● Items from a data source:
* * * * *
Lemma prints_steps_5_to_7 (df : Frame cell) :
  prints_only
    (df_clean <- try_except_ValueError (clean_data df)
       (fun e => raise (HTTPException 422 (CleaningFailed e))) ;;
     result <- try_except_ValueError
       (optimize_portfolio df_clean risk_level max_weight)
       (fun e => raise (HTTPException 422 (OptimizationRejected e))) ;;
     ret (optimal_portfolio result)).
Proof.
  unfold try_except_ValueError.
  apply prints_bind;
    [apply prints_try; [apply prints_clean_data | intros e; prints]|].
  intros df_clean.
  apply prints_bind;
    [apply prints_try; [apply prints_optimize | intros e; prints]|].
  intros result. apply prints_ret.
Qed.

(** The main endpoint returns with the upload consumed, and raises nothing
    but [HTTPException]. *)
Lemma endpoint_consumes :
  triple (fun _ => True) (optimize_portfolio_endpoint risk_level max_weight)
         (fun _ w => consumed w) (fun e _ => is_HTTPException e = true).
Proof.
  unfold optimize_portfolio_endpoint.
  apply triple_try with (R' := fun _ _ => True).
  - apply triple_bind with (Q' := fun _ w => consumed w);
      [apply receive_consumes | intros df].
    apply keeps_consumed, prints_steps_5_to_7.
  - intros e. destruct (is_HTTPException e) eqn:E.
    + now apply triple_raise.
    + now apply triple_raise.
Qed.

(** C9: the detailed endpoint never returns a result.  When the main
    endpoint it calls first succeeds, the upload is at its end, the second
    read returns no bytes, and the request ends in the 500 response that
    wraps the parser's complaint about an empty file; when the main
    endpoint raises, its [HTTPException] is raised again. *)
Theorem detailed_endpoint_never_returns_metrics (w : world) :
  match optimize_portfolio_endpoint risk_level max_weight w with
  | (w1, inr _) =>
      file_read w1 = (w1, inr [])
      /\ optimize_portfolio_detailed_endpoint risk_level max_weight w
         = (w1, inl (HTTPException 500 (InternalError EmptyDataError)))
  | (w1, inl e) =>
      is_HTTPException e = true
      /\ optimize_portfolio_detailed_endpoint risk_level max_weight w
         = (w1, inl e)
  end.
Proof.
  pose proof endpoint_consumes as Hmain. specialize (Hmain w I).
  unfold optimize_portfolio_detailed_endpoint, try_except, bind.
  destruct (optimize_portfolio_endpoint risk_level max_weight w)
    as [w1 [e|portfolio]].
  - split; [assumption|]. now rewrite Hmain.
  - pose proof (read_after_end Hmain) as Hread.
    split; [assumption|]. rewrite Hread.
    unfold decode. rewrite decode_utf8_empty.
    unfold ret, call. now rewrite read_csv_empty.
Qed.

(** The frame that steps 1 to 4 accepted is checked again once it is
    cleaned: with fewer than 30 rows or fewer than 2 columns left,
    [clean_data] raises one of its two too-little-data errors and the
    request ends in a 422 response carrying it; [optimize_portfolio] is not
    reached. *)
Theorem short_frame_rejected_after_cleaning
    (w w1 : world) (df : Frame cell) :
  receive risk_level max_weight w = (w1, inr df) ->
  (nrows (snd (cleaned df)) < 30 \/ ncols (snd (cleaned df)) < 2)%nat ->
  exists w' m,
    insufficient_data m = true
    /\ clean_data df w1 = (w', inl (ValueError m))
    /\ optimize_portfolio_endpoint risk_level max_weight w
       = (w', inl (HTTPException 422 (CleaningFailed (ValueError m)))).
Proof.
  intros Hreceive Hshort.
  assert (Hclean : exists w' m,
             insufficient_data m = true
             /\ clean_data df w1 = (w', inl (ValueError m))).
  { unfold clean_data. destruct (cleaned df) as [dropped df'].
    simpl in Hshort. unfold bind.
    destruct (when_ _ _ w1) as [wa [e|[]]] eqn:Ewhen.
    { unfold when_ in Ewhen.
      destruct (negb _); [unfold print in Ewhen | unfold ret in Ewhen];
        discriminate. }
    unfold print at 1.
    destruct (Nat.ltb_spec (nrows df') 30) as [Hr|Hr].
    - eexists _, (TooFewObservationsLeft (nrows df')). now split.
    - destruct (Nat.ltb_spec (ncols df') 2) as [Hc|Hc]; [|lia].
      eexists _, (TooFewAssetsLeft (ncols df')). now split. }
  destruct Hclean as (w' & m & Hm & Hclean).
  exists w', m. split; [assumption|]. split; [assumption|].
  unfold optimize_portfolio_endpoint, try_except_ValueError, try_except, bind.
  rewrite Hreceive, Hclean. reflexivity.
Qed.

End WithLibraries.

(** What [clean_data] returns has the two minima, so [optimize_portfolio]
    is only ever handed such a frame by the endpoints. *)
Lemma clean_data_guarantees_minima (df : Frame cell) (w w' : world)
    (df' : Frame float) :
  clean_data df w = (w', inr df') ->
  (30 <= nrows df')%nat /\ (2 <= ncols df')%nat.
Proof.
  unfold clean_data. destruct (cleaned df) as [dropped cleaned_df].
  unfold bind. destruct (when_ _ _ w) as [wa [e|[]]]; [discriminate|].
  unfold print at 1.
  destruct (Nat.ltb_spec (nrows cleaned_df) 30) as [Hr|Hr]; [discriminate|].
  destruct (Nat.ltb_spec (ncols cleaned_df) 2) as [Hc|Hc]; [discriminate|].
  unfold ret. intros E. inversion E. subst. now split.
Qed.

Import StandIn.

Lemma repeated_rows_rejected_after_cleaning :
  let L := libraries repeated in
  exists w1,
    receive (Fin 0.5) (Fin 0.5) start = (w1, inr repeated)
    /\ (nrows (snd (cleaned repeated)) < 30
        \/ ncols (snd (cleaned repeated)) < 2)%nat
    /\ exists w' m,
         insufficient_data m = true
         /\ clean_data repeated w1 = (w', inl (ValueError m))
         /\ optimize_portfolio_endpoint (Fin 0.5) (Fin 0.5) start
            = (w', inl (HTTPException 422 (CleaningFailed (ValueError m)))).
Proof.
  intros L.
  assert (Hreceive : receive (Fin 0.5) (Fin 0.5) start
                     = (fst (receive (Fin 0.5) (Fin 0.5) start), inr repeated))
    by (vm_compute; reflexivity).
  assert (Hshort : (nrows (snd (cleaned repeated)) < 30
                    \/ ncols (snd (cleaned repeated)) < 2)%nat)
    by (left; vm_compute; lia).
  exists (fst (receive (Fin 0.5) (Fin 0.5) start)).
  split; [exact Hreceive|]. split; [exact Hshort|].
  exact (short_frame_rejected_after_cleaning
           (Fin 0.5) (Fin 0.5) start Hreceive Hshort).
Defined.

(** The detailed endpoint on an upload the main endpoint accepts. *)
Example detailed_endpoint_on_sample :
  let L := libraries sample in
  (exists w1 portfolio,
      optimize_portfolio_endpoint (Fin 0.5) (Fin 0.5) start
      = (w1, inr portfolio))
  /\ snd (optimize_portfolio_detailed_endpoint (Fin 0.5) (Fin 0.5) start)
     = inl (HTTPException 500 (InternalError EmptyDataError)).
Proof.
  intros L. split; [|vm_compute; reflexivity].
  eexists _, _. vm_compute. reflexivity.
Qed.

End Requests.

(* ===================================================================== *)
(** * optimize_portfolio: the two solves *)
(* ===================================================================== *)

Module Orchestration.

Section WithLibraries.
Context {L : Libraries}.
Variable df : Frame float.
Variables risk_level max_weight : float.
Variable w : world.

(** What the first solve leaves: statistics that passed both checks, the
    frontier object after [max_sharpe], its cleaned weights and its
    performance. *)
Variable mu : Series.
Variable S : list (list float).
Variables ef ef_solved : EF.
Variable cleaned_weights : weights.
Variable p : performance.
Hypothesis estimated : estimate df w = (w, inr (mu, S)).
Hypothesis covariance_checked : check_covariance S w = (w, inr tt).
Hypothesis constructed : EfficientFrontier mu S (Fin 0, max_weight) = inr ef.
Hypothesis solved : max_sharpe ef = inr ef_solved.
Hypothesis cleaned_ok : clean_weights ef_solved = inr cleaned_weights.
Hypothesis measured : portfolio_performance ef_solved = inr p.

Let volatility : float := snd (fst p).

Lemma run_reaches_risk_check :
  optimize_portfolio df risk_level max_weight w =
    try_except
      (final <-
         (if (volatility >? risk_level)%fl then
            print (VolatilityExceeds volatility risk_level) ;;
            apply_risk_constraint mu S risk_level max_weight
              (cleaned_weights, p)
          else ret (cleaned_weights, p)) ;;
       ret (prepare_result (fst final) (snd final)))
      (fun e => raise (ValueError (OptimizationFailed e))) w.
Proof.
  unfold optimize_portfolio, bind at 1 2. rewrite estimated.
  cbn [fst snd]. rewrite covariance_checked.
  unfold try_except, solve, bind, call.
  rewrite constructed, solved, cleaned_ok, measured.
  subst volatility. now destruct p as [[r v] s].
Qed.

(** C1: when the volatility of the max-Sharpe portfolio exceeds the risk
    level and the risk-constrained solve raises, whatever the exception,
    [optimize_portfolio] returns the max-Sharpe weights and the metrics
    computed from them; the exception is printed and goes no further. *)
Theorem failed_second_solve_keeps_max_sharpe (e : exn) :
  (volatility >? risk_level)%fl = true ->
  efficient_risk ef risk_level = inl e ->
  optimize_portfolio df risk_level max_weight w =
    (mkWorld
       (stdout w ++ [VolatilityExceeds volatility risk_level;
                     RiskConstraintFailed e;
                     UsingMaxSharpe])
       (file w),
     inr (prepare_result cleaned_weights p)).
Proof.
  intros Hexceeds Hfails. rewrite run_reaches_risk_check, Hexceeds.
  unfold try_except, bind, apply_risk_constraint, try_except, bind, call.
  rewrite constructed, Hfails. unfold print, ret. cbn [stdout file fst snd].
  now rewrite <- !app_assoc.
Qed.

(** X11: the second solve assigns [cleaned_weights] before it asks for the
    performance: if that last call raises, the result carries the weights
    of the second solve with the metrics of the first. *)
Lemma failed_second_performance_mixes_results
    (ef_risk : EF) (constrained : weights) (e : exn) :
  (volatility >? risk_level)%fl = true ->
  efficient_risk ef risk_level = inr ef_risk ->
  clean_weights ef_risk = inr constrained ->
  portfolio_performance ef_risk = inl e ->
  optimize_portfolio df risk_level max_weight w =
    (mkWorld
       (stdout w ++ [VolatilityExceeds volatility risk_level;
                     RiskConstraintFailed e;
                     UsingMaxSharpe])
       (file w),
     inr (prepare_result constrained p)).
Proof.
  intros Hexceeds Hrisk Hclean Hperf.
  rewrite run_reaches_risk_check, Hexceeds.
  unfold try_except, bind, apply_risk_constraint, try_except, bind, call.
  rewrite constructed, Hrisk, Hclean, Hperf.
  unfold print, ret. cbn [stdout file fst snd].
  now rewrite <- !app_assoc.
Qed.

End WithLibraries.
(** * Fava price map: a shallow embedding of [fava/beans/prices.py]

    The development follows the Python module top-down: the bisect adapter
    [DateKeyWrapper], the generator [_keep_last_per_day], the constructor of
    [FavaPriceMap] and its four query methods.  Python exceptions are made
    explicit through the [result] monad; the self-recursion of
    [get_price_point] is bounded by a call-depth budget. *)

From Stdlib Require Import ZArith QArith Strings.String Strings.Ascii Lia.
From stdpp Require Import base option list sorting strings gmap fin_maps.

Local Close Scope Q_scope.
Local Open Scope Z_scope.
Local Open Scope nat_scope.

(** ** Python values used by the module *)

(** A currency code is a [str]. *)
Abbreviation Currency := string.

(** [BaseQuote = tuple[str, str]]. *)
Abbreviation BaseQuote := (string * string)%type.

(** A [datetime.date], identified with its proleptic Gregorian ordinal
    ([date.toordinal()]); the comparisons of dates are those of ordinals. *)
Abbreviation date := Z.

(** The exceptions that the list and iterator accesses of the module can raise. *)
Inductive exn : Type :=
  | IndexError     (* [l[k]] out of range *)
  | RuntimeError.  (* [StopIteration] escaping a generator body (PEP 479) *)

(** Outcome of a call: a value, a raised exception, or the exhaustion of the
    budget that bounds loops and recursion in this embedding. *)
Inductive result (A : Type) : Type :=
  | Ok (a : A)
  | Raise (e : exn)
  | OutOfFuel.
Arguments Ok {A} a.
Arguments Raise {A} e.
Arguments OutOfFuel {A}.
(** ** The further properties in the concrete setting *)

Lemma select_quake_subset_numeric_witness :
  ∃ out, select_quake_subset catalogue (only_mags 3 5) = Ok out
         ∧ out = filter (fun x => Is_true (satisfies (only_mags 3 5) x)) catalogue
         ∧ out `sublist_of` catalogue.
Proof.
  apply (@select_quake_subset_numeric pandas_Q catalogue (only_mags 3 5)).
  reflexivity.
Defined.

Lemma select_quake_subset_idempotent_witness :
  select_quake_subset
    [ stamped 35 139 10 (45 # 10) 20010101000000;
      stamped 61 (-150) 25 (52 # 10) 20010615083000 ] year_2001
  = Ok [ stamped 35 139 10 (45 # 10) 20010101000000;
         stamped 61 (-150) 25 (52 # 10) 20010615083000 ].
Proof.
  apply (@select_quake_subset_idempotent pandas_Q catalogue year_2001).
  reflexivity.
Defined.

Lemma select_quake_subset_fuse_numeric_witness :
  select_then (only_lons 100 150) (only_mags 3 5) catalogue
  = select_quake_subset catalogue (both (only_lons 100 150) (only_mags 3 5)).
Proof.
  apply (@select_quake_subset_fuse_numeric pandas_Q catalogue
           (only_lons 100 150) (only_mags 3 5)).
  - reflexivity.
  - reflexivity.
  - unfold apart. simpl. tauto.
Defined.

Lemma parse_earthquakes_to_np_Ok_witness :
  [35; -33; 61]%Q = map Latitude catalogue
  ∧ [139; -70; -150]%Q = map Longitude catalogue
  ∧ [10; 30; 25]%Q = map Depth catalogue
  ∧ [45 # 10; 6; 52 # 10]%Q = map Magnitude catalogue
  ∧ Forall2 (fun x t => to_datetime (Time x) = Ok t) catalogue
      [20010101000000; 20030505120000; 20010615083000]%Z
  ∧ length [35; -33; 61]%Q = length catalogue
  ∧ length [139; -70; -150]%Q = length catalogue
  ∧ length [10; 30; 25]%Q = length catalogue
  ∧ length [45 # 10; 6; 52 # 10]%Q = length catalogue
  ∧ length [20010101000000; 20030505120000; 20010615083000]%Z
    = length catalogue.
Proof.
  apply (@parse_earthquakes_to_np_Ok pandas_Q catalogue).
  reflexivity.
Defined.

Lemma heap_select_quake_subset_copy_witness :
  ∃ l', (l' ∉ dom memory) ∧ l' ≠ 1%positive
        ∧ Heap.select_quake_subset 1%positive no_ranges memory
          = (Ok l', <[l' := catalogue]> memory).
Proof.
  apply (@heap_select_quake_subset_copy pandas_Q memory 1%positive catalogue).
  reflexivity.
Defined.

Lemma get_coastlines_columns_witness :
  ∃ lon_coast lat_coast,
    Coastlines.get_coastlines coast_disk "coasts.csv" = Ok (lon_coast, lat_coast)
    ∧ length lon_coast = length coast_rows
    ∧ length lat_coast = length coast_rows
    ∧ ∀ i r, coast_rows !! i = Some r →
             lon_coast !! i = Some (Coastlines.lon r)
             ∧ lat_coast !! i = Some (Coastlines.lat r).
Proof.
  apply (get_coastlines_columns coast_disk "coasts.csv" coast_rows).
  reflexivity.
Defined.

Lemma get_plate_boundaries_keys_witness :
  ∃ pb_dict,
    get_plate_boundaries plates_disk "missing.csv" = Ok pb_dict
    ∧ (∀ k, k ∈ dom pb_dict ↔ k ∈ map name plates_rows_missing)
    ∧ (∀ k cs, pb_dict !! k = Some cs → (cs = [] ↔ k = NNaN))
    ∧ (plates_rows_missing = [] → pb_dict = ∅).
Proof.
  apply (get_plate_boundaries_keys plates_disk "missing.csv"
           plates_rows_missing).
  reflexivity.
Defined.

Lemma get_plate_boundaries_grouping_witness :
  get_plate_boundaries plates_disk_two "plates.csv"
  = get_plate_boundaries plates_disk_two "regrouped.csv".
Proof.
  apply (get_plate_boundaries_grouping plates_disk_two "plates.csv"
           "regrouped.csv" plates_rows plates_rows_regrouped).
  - reflexivity.
  - reflexivity.
  - intros k. unfold named, plates_rows, plates_rows_regrouped.
    rewrite !filter_cons, !filter_nil. simpl.
    destruct (bool_decide (NStr "AF" = k)) eqn:Haf,
      (bool_decide (NStr "EU" = k)) eqn:Heu; simpl; try done.
    apply bool_decide_eq_true in Haf, Heu. congruence.
  - split; intros Hin; exfalso; simpl in Hin;
      repeat (apply elem_of_cons in Hin as [Hin|Hin]; [discriminate Hin|]);
      by apply elem_of_nil in Hin.
Defined.

(** ** The slope on Python's numbers *)

(** *** Rounding to binary64 *)

Section PyFloat.
Import Py.
Local Open Scope Z_scope.

Lemma digits2_pos_size (p : positive) : digits2_pos p = Pos.size p.
Proof. induction p as [p IH|p IH|]; simpl; by rewrite ?IH. Qed.
Lemma Framework_env_branch (c : Consts) (f : Field.t)
    (data : Framework.CloudflareProviderModel.t) (w : World) :
  Field.is_int f = true -> Framework_explicit (Framework_tested f) data = None ->
  Framework_resolved c f data w
  = three_step f None (environ w !! env_key c f) (builtin_default c f).
Proof.
  intros Hf. destruct f; try done; unfold Framework_tested;
    unfold_locals; compute_cases; split_cases.
Qed.

(** ** The backoff branches of the framework provider *)

(** C10: in the framework provider both backoff branches test the
    min_backoff attribute and read the max_backoff attribute.  When
    min_backoff is not null, both resolved backoffs are the value of
    max_backoff (0 when it is null), whatever the value of min_backoff and
    the environment; when min_backoff is null, both come from their
    environment variable or default, whatever max_backoff is. *)
Theorem C10_backoff_branches (c : Consts)
    (data data' : Framework.CloudflareProviderModel.t) (w w' : World) :
  (Framework.Int64_IsNull (Framework.CloudflareProviderModel.MinBackOff data) = false ->
   let max_backoff :=
     Framework.ValueInt64 (Framework.CloudflareProviderModel.MaxBackoff data) in
   Framework.minBackOff c data w = max_backoff
   /\ Framework.maxBackOff c data w = max_backoff
   /\ (Framework.CloudflareProviderModel.MaxBackoff data = Framework.Int64Null ->
       max_backoff = 0)
   /\ (Framework.Int64_IsNull (Framework.CloudflareProviderModel.MinBackOff data')
       = false ->
       Framework.CloudflareProviderModel.MaxBackoff data'
       = Framework.CloudflareProviderModel.MaxBackoff data ->
       Framework.minBackOff c data' w' = Framework.minBackOff c data w
       /\ Framework.maxBackOff c data' w' = Framework.maxBackOff c data w))
  /\
  (Framework.CloudflareProviderModel.MinBackOff data = Framework.Int64Null ->
   Framework_resolved c Field.min_backoff data w
   = three_step Field.min_backoff None (environ w !! env_key c Field.min_backoff)
       (builtin_default c Field.min_backoff)
   /\ Framework_resolved c Field.max_backoff data w
      = three_step Field.max_backoff None (environ w !! env_key c Field.max_backoff)
          (builtin_default c Field.max_backoff)).
Proof.
  split.
  - intros Hmin. unfold Framework.minBackOff, Framework.maxBackOff. rewrite Hmin.
    cbn [negb]. split; [reflexivity |]. split; [reflexivity |]. split.
    + by intros ->.
    + intros Hmin' ->. by rewrite Hmin'.
  - intros Hmin. split; apply Framework_env_branch; try done;
      unfold Framework_tested, Framework_explicit, of_tfInt64; by rewrite Hmin.
Qed.

Lemma C10_backoff_branches_witness :
  (Framework.minBackOff sample_consts Samples.fw_min_only w0 = 0
   /\ Framework.maxBackOff sample_consts Samples.fw_min_only w0 = 0)
  /\
  (Framework_resolved sample_consts Field.min_backoff Samples.fw_max_only w0 = VInt 1
   /\ Framework_resolved sample_consts Field.max_backoff Samples.fw_max_only w0
      = VInt 30).
Proof.
  destruct (C10_backoff_branches sample_consts Samples.fw_min_only Samples.fw_min_only
              w0 w0) as [Hset _].
  destruct (C10_backoff_branches sample_consts Samples.fw_max_only Samples.fw_max_only
              w0 w0) as [_ Hnull].
  split.
  - destruct Hset as (Hmin & Hmax & _); [reflexivity |]. by split.
  - destruct Hnull as (Hmin & Hmax); [reflexivity |].
    split; (etrans; [eassumption | by vm_compute]).
Defined.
* * * * *
● Directions for this task:
Above are the lines; repeat exactly the ones from the line containing "ret (optimal_portfolio result))." down to the line containing "unfold decode. rewrite decode_utf8_empty.", both inclusive.

● Exercise solution:
     ret (optimal_portfolio result)).
Proof.
  unfold try_except_ValueError.
  apply prints_bind;
    [apply prints_try; [apply prints_clean_data | intros e; prints]|].
  intros df_clean.
  apply prints_bind;
    [apply prints_try; [apply prints_optimize | intros e; prints]|].
  intros result. apply prints_ret.
Qed.

(** The main endpoint returns with the upload consumed, and raises nothing
    but [HTTPException]. *)
Lemma endpoint_consumes :
  triple (fun _ => True) (optimize_portfolio_endpoint risk_level max_weight)
         (fun _ w => consumed w) (fun e _ => is_HTTPException e = true).
Proof.
  unfold optimize_portfolio_endpoint.
  apply triple_try with (R' := fun _ _ => True).
  - apply triple_bind with (Q' := fun _ w => consumed w);
      [apply receive_consumes | intros df].
    apply keeps_consumed, prints_steps_5_to_7.
  - intros e. destruct (is_HTTPException e) eqn:E.
    + now apply triple_raise.
    + now apply triple_raise.
Qed.

(** C9: the detailed endpoint never returns a result.  When the main
    endpoint it calls first succeeds, the upload is at its end, the second
    read returns no bytes, and the request ends in the 500 response that
    wraps the parser's complaint about an empty file; when the main
    endpoint raises, its [HTTPException] is raised again. *)
Theorem detailed_endpoint_never_returns_metrics (w : world) :
  match optimize_portfolio_endpoint risk_level max_weight w with
  | (w1, inr _) =>
      file_read w1 = (w1, inr [])
      /\ optimize_portfolio_detailed_endpoint risk_level max_weight w
         = (w1, inl (HTTPException 500 (InternalError EmptyDataError)))
  | (w1, inl e) =>
      is_HTTPException e = true
      /\ optimize_portfolio_detailed_endpoint risk_level max_weight w
         = (w1, inl e)
  end.
Proof.
  pose proof endpoint_consumes as Hmain. specialize (Hmain w I).
  unfold optimize_portfolio_detailed_endpoint, try_except, bind.
  destruct (optimize_portfolio_endpoint risk_level max_weight w)
    as [w1 [e|portfolio]].
  - split; [assumption|]. now rewrite Hmain.
  - pose proof (read_after_end Hmain) as Hread.
    split; [assumption|]. rewrite Hread.
    unfold decode. rewrite decode_utf8_empty.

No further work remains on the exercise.